第30話 西ノ宮詩織編 結

 01



「うおおおおお!」





 四方八方から俺に目掛けて伸びてくるヒモを交わし、五月の元へ歩みよる。







「くっ、舐めるなぁあああああ!!」





 五月は長い足で俺の顎に蹴りを食らわせようとしたが、即座に交わして相手の腹を勢いよく蹴る。あくまでこれは継承戦、ケンカや殺し合いじゃない。ある程度の手加減は必要だが……冬雪の目の前で恥をかかせられた以上は倍にして返さないと気が済まない。







「さっきまでの威勢はどうした!!」









「その顔で汚い言葉を吐くな! 台無しだろ!!」





 余裕そうな顔をして人の太ももを舌で舐めていた女は冷静さを失って、ヒモを使うのは辞めて拳で殴り合いを始めようとしていた。





「私は……詩織お嬢様が幸せでいてくれたらそれでいい。だからその幸せを壊す奴は例え美少年であっても絶対に許さない!!」







「どの口が……言うんだよ!!」







 拳と拳のぶつかり合い。女だからと舐めていた俺はバカだった、彼女はその辺にいる男よりも力が強くて正直打ち負けてしまうんじゃないかと思う。だけどそういう訳にはいかない、俺にはこの継承戦に勝って冬雪に伝えなきゃいけないことがある。





「アンタに勝って冬雪を助けて、俺は謝らなきゃいけないんだよ!」





 右ストレートが顔面に入り込み、俺はそのまま五月の顔を殴る。彼女は変態だが主人を想う気持ちは同じ、だから負けていられない。これは性別を超えた殴り愛だ!!







「くっ、そん、な……」





 致命傷は避けたが五月は体がボロボロだった。俺も同じように立っているのが限界だったが、体を無理やり再起動させて階段を上がっていく。
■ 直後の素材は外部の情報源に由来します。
(* ===== verification/ParticipationPgOK.v ===== *)
(** The PostgreSQL store keeps the contract of [DesiredTheorems]: its view is the
    head row with the folded participants and the version ledger; a transaction
    does all of an operation or nothing, and a lost commit acknowledgement is an
    error after all of it. *)

From S2P Require Import Prelude Wire Subjects Trace PgTx DesiredParticipation DesiredTheorems ParticipationPg ParticipationConsumer.

Lemma withTenantTx_ok {A} faults t (m : Tx A) s r s' Q :
  withTenantTx faults t m s = (r, s') → tx_ok t m (st_db s) Q →
  (∃ e, r = inl e ∧ st_db s' = st_db s) ∨
  ∃ a, Q a (st_db s') ∧ (r = inr a ∨ ∃ e, r = inl e).
Proof. apply run_tx_ok. Qed.

(** * The view of a database *)

Definition no_head : HeadRow := mkHeadRow 0 None None None None None.
Definition head_of (d : Pg) (k : Key) : HeadRow := default no_head (pg_heads d !! k).

Definition db_fold (d : Pg) (k : Key) : Fold :=
  let h := head_of d k in
  mkFold (k_TenantID k) (k_InteractionID k) (hd_version h)
    (if (0 <? hd_version h)%N then mkEI (default "" (hd_event h)) (default "" (hd_hash h)) "" else mkEI "" "" "")
    (participants d k) (default "" (hd_provenance h)).

Definition row_identity (r : VersionRow) : EventIdentity :=
  mkEI (vl_event r) (vl_hash r) (default "" (vl_body r)).

Definition db_ledger (d : Pg) (k : Key) (v : N) : option EventIdentity := row_identity <$> pg_versions d !! (k, v).

(** Participants belong to an interaction with a head; a head past version 0 has
    its event; versions are bigints. *)
Definition pg_wf (d : Pg) : Prop :=
  (∀ k p, is_Some (pg_folded d !! (k, p)) → is_Some (pg_heads d !! k)) ∧
  (∀ k h, pg_heads d !! k = Some h → bigint (hd_version h) = true ∧
     ((0 < hd_version h)%N → is_Some (hd_event h) ∧ is_Some (hd_hash h))).

Lemma elem_of_participants d k p : p ∈ participants d k ↔ is_Some (pg_folded d !! (k, p)).
Proof.
  unfold participants. rewrite elem_of_map. split.
  - intros ([k' p'] & -> & Hp). apply elem_of_filter in Hp as [<- Hp]. by apply elem_of_dom in Hp.
  - intros Hp. exists (k, p). split; [done|]. apply elem_of_filter. split; [done|]. by apply elem_of_dom.
Qed.

(** Statements that touch neither the view nor its invariant. *)
Definition quiet (d d' : Pg) : Prop :=
  (∀ k, head_of d' k = head_of d k) ∧
  (∀ k, is_Some (pg_heads d !! k) → is_Some (pg_heads d' !! k)) ∧
  pg_folded d' = pg_folded d ∧ pg_versions d' = pg_versions d.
彼女は俺に冬雪の居場所を告げたあと気絶をした。









 02





「……冬雪!!」







 部屋に入ると、傷だらけのアキが冬雪たちと一緒に俺を待ち構えていた。





「柊木くん!!」







 俺は人の目を気にせずに冬雪に抱きついた。冬雪が痛いと囁いているが、強く強く抱き締めた。





「大丈夫か? 怪我はないか?」







「は、はい……あの大丈夫ですからそろそろ離してください」





 冬雪は俺から目を逸らし、そっと静かに離れた。アキや莉奈はニタニタしながら俺を見ていたが今は気にしない。





「……お姉ちゃんたちの勝ちだよ、継承戦は」







 声がする方向へ顔を向けると、いつの間にか冬雪の傍には詩織が立っていた。詩織は黙って二人の姉の顔を見つめた後、部屋から出ようとしたが俺は引き止める。





「言いたいことがあるなら言うべきだ。姉妹なら尚更な」







「でも……」







 俺はアキに視線を送り、俺たちは部屋を出た。ここから先は姉妹のケンカだ、俺にはどうすることもできない。冬雪たちが話し合い中、ポケットから着信音が鳴り響いた。電話の相手は……師匠だった。